*** Data section Section Begins ***

Lemma write_set_ok w lfn sum dir b n : named w lfn -> sector_data b -> 0 <= dir <= 480 -> is_byte sum -> Z.of_nat n <= n_entries w ->
  exists es, write_set n lfn sum dir b = Ok es /\ entry_set w sum dir n es.
Proof.
  intros Hn Hb Hd Hs. induction n as [|n IH]; intros Hle; cbn [write_set entry_set]; [by exists []|].
  destruct (put_lfn_ok w lfn dir (Z.of_nat (S n)) sum b Hn Hb Hd) as (e & E & He & _); [lia|done|]. rewrite E, bind_Ok.
  destruct IH as (es & E' & Hes); [lia|]. rewrite E', bind_Ok. exists (e :: es). split; [done|]. by split.
Qed.

Lemma read_set_ok w lfn sum dir n : forall es buf, named w lfn -> Z.of_nat n <= n_entries w -> entry_set w sum dir n es -> length buf = 256%nat ->
  exists buf', read_set dir es buf = Ok (true, buf') /\ length buf' = 256%nat /\
    forall i, 0 <= i -> get buf' i = if (i <=? zlen w) && ((i <? 13 * Z.of_nat n) || ((0 <? Z.of_nat n) && (zlen w <=? 13 * Z.of_nat n))) then name_unit w i else get buf i.
Proof.
  induction n as [|n IH]; intros [|e es] buf Hn Hle Hes Lf; cbn [entry_set read_set] in *; try done.
  - exists buf. split; [done|]. split; [done|]. intros i Hi. cbn [Z.of_nat]. change (0 <? 0) with false. cbn [andb]. rewrite orb_false_r, (proj2 (Z.ltb_ge _ _)), andb_false_r by lia. done.
  - destruct Hes as [He Hes]. destruct (pick_lfn_ok w lfn (Z.of_nat (S n)) sum e dir buf Hn) as (b1 & E1 & L1 & G1); [lia|done|done|]. rewrite E1, bind_Ok. cbn [fst snd].
    destruct (IH es b1 Hn ltac:(lia) Hes L1) as (b2 & E2 & L2 & G2). exists b2. split; [exact E2|]. split; [done|]. intros i Hi. rewrite G2, G1 by done.
    replace (13 * (Z.of_nat (S n) - 1)) with (13 * Z.of_nat n) by lia. rewrite (proj2 (Z.ltb_lt 0 (Z.of_nat (S n)))) by lia. cbn [andb].
    destruct (ord_range w (Z.of_nat (S n)) (nm_len _ _ Hn)) as [_ Hlt]; [lia|]. rewrite (proj2 (Z.leb_gt (zlen w) (13 * Z.of_nat n))) by lia. rewrite andb_false_r, orb_false_r.
    destruct (Z.leb_spec i (zlen w)), (Z.ltb_spec i (13 * Z.of_nat n)), (Z.leb_spec (13 * Z.of_nat n) i), (Z.ltb_spec i (13 * Z.of_nat (S n))), (Z.leb_spec (zlen w) (13 * Z.of_nat (S n))); cbn [andb orb]; try done; lia.
Qed.

Lemma match_set_ok w lfn w2 lfn2 sum dir n : named w lfn -> named w2 lfn2 ->
  forall es, Z.of_nat n <= n_entries w -> entry_set w sum dir n es ->
  exists r, match_set dir lfn2 es = Ok r /\
    (r = true <-> forall ord, 1 <= ord <= Z.of_nat n -> agree w lfn2 (13 * (ord - 1)) (13 * ord) /\ (13 * ord = zlen w -> get lfn2 (zlen w) = 0)).
Proof.
  intros Hn Hn2. induction n as [|n IH]; intros [|e es] Hle Hes; cbn [entry_set match_set] in *; try done.
  - exists true. split; [done|]. split; [|done]. intros _ ord Ho. lia.
  - destruct Hes as [He Hes]. destruct (cmp_lfn_ok w lfn w2 lfn2 Hn Hn2 (Z.of_nat (S n)) sum e dir) as (r & E & R); [lia|done|]. rewrite E, bind_Ok.
    destruct r.
    + destruct (IH es ltac:(lia) Hes) as (r & E' & R'). exists r. split; [done|]. rewrite R'. split; intros Hall ord Ho; [|apply Hall; lia].
      destruct (decide (ord = Z.of_nat (S n))) as [->|Hne]; [by apply R|apply Hall; lia].
    + exists false. split; [done|]. split; [discriminate|]. intros Hall. apply R, Hall. lia.
Qed.

(** ** Property *)

(** Long names. The entries of a name of 1 to 255 characters, written one
    by one from the last to the first, give the name back when they are picked
    in that order, whatever the buffer held before; and comparing them with a
    name that is looked for succeeds exactly when the two names have the same
    length and equal characters after up-case conversion. *)
Theorem long_name_exact (w lfn w2 lfn2 buf b : list Z) (sum dir : Z) :
  named w lfn -> named w2 lfn2 ->
  sector_data b -> 0 <= dir <= 480 -> is_byte sum -> length buf = 256%nat -> Forall (fun c => 0 <= c < 65536) buf ->
  exists es buf' r, write_set (Z.to_nat (n_entries w)) lfn sum dir b = Ok es /\ entry_set w sum dir (Z.to_nat (n_entries w)) es /\
    read_set dir es buf = Ok (true, buf') /\ named w buf' /\
    match_set dir lfn2 es = Ok r /\ (r = true <-> length w2 = length w /\ forall i, 0 <= i < zlen w -> upper (get w i) = upper (get w2 i)).
Proof.
  intros Hn Hn2 Hb Hd Hs Lb Ub. pose proof (nm_len _ _ Hn) as Hlen. assert (0 < n_entries w) as Hpos by (unfold n_entries; dlia).
  destruct (write_set_ok w lfn sum dir b (Z.to_nat (n_entries w)) Hn Hb Hd Hs) as (es & E & He); [lia|].
  destruct (read_set_ok w lfn sum dir (Z.to_nat (n_entries w)) es buf Hn) as (b2 & E2 & L2 & G2); [lia|done|done|].
  destruct (match_set_ok w lfn w2 lfn2 sum dir (Z.to_nat (n_entries w)) Hn Hn2 es) as (r & E3 & R3); [lia|done|].
  exists es, b2, r. split; [done|]. split; [done|]. split; [done|]. split; [|split; [done|]].
  - split; [apply Hn|apply Hn|done|apply (units_by_get b2 buf w lfn); [congruence|done|done|done|]; intros i Hi; rewrite G2 by lia; match goal with |- context [if ?b then _ else _] => destruct b end; [by left|by right]|]. intros i Hi. rewrite G2 by lia. rewrite Z2Nat.id by lia. rewrite (proj2 (Z.leb_le i _)), (proj2 (Z.ltb_lt 0 _)) by lia.
    rewrite (proj2 (Z.leb_le (zlen w) _)) by (unfold n_entries; dlia). cbn [andb]. by rewrite orb_true_r.
  - rewrite R3. rewrite Z2Nat.id by lia. by apply (agree_all w lfn w2 lfn2 Hn Hn2).
Qed.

*** Data section Section Ends ***

Task goal:
In the entries above, find each line with the word "dlia" and show it.

Answer for this exercise:
  intros Hn Hn2 Hb Hd Hs Lb Ub. pose proof (nm_len _ _ Hn) as Hlen. assert (0 < n_entries w) as Hpos by (unfold n_entries; dlia).
    rewrite (proj2 (Z.leb_le (zlen w) _)) by (unfold n_entries; dlia). cbn [andb]. by rewrite orb_true_r.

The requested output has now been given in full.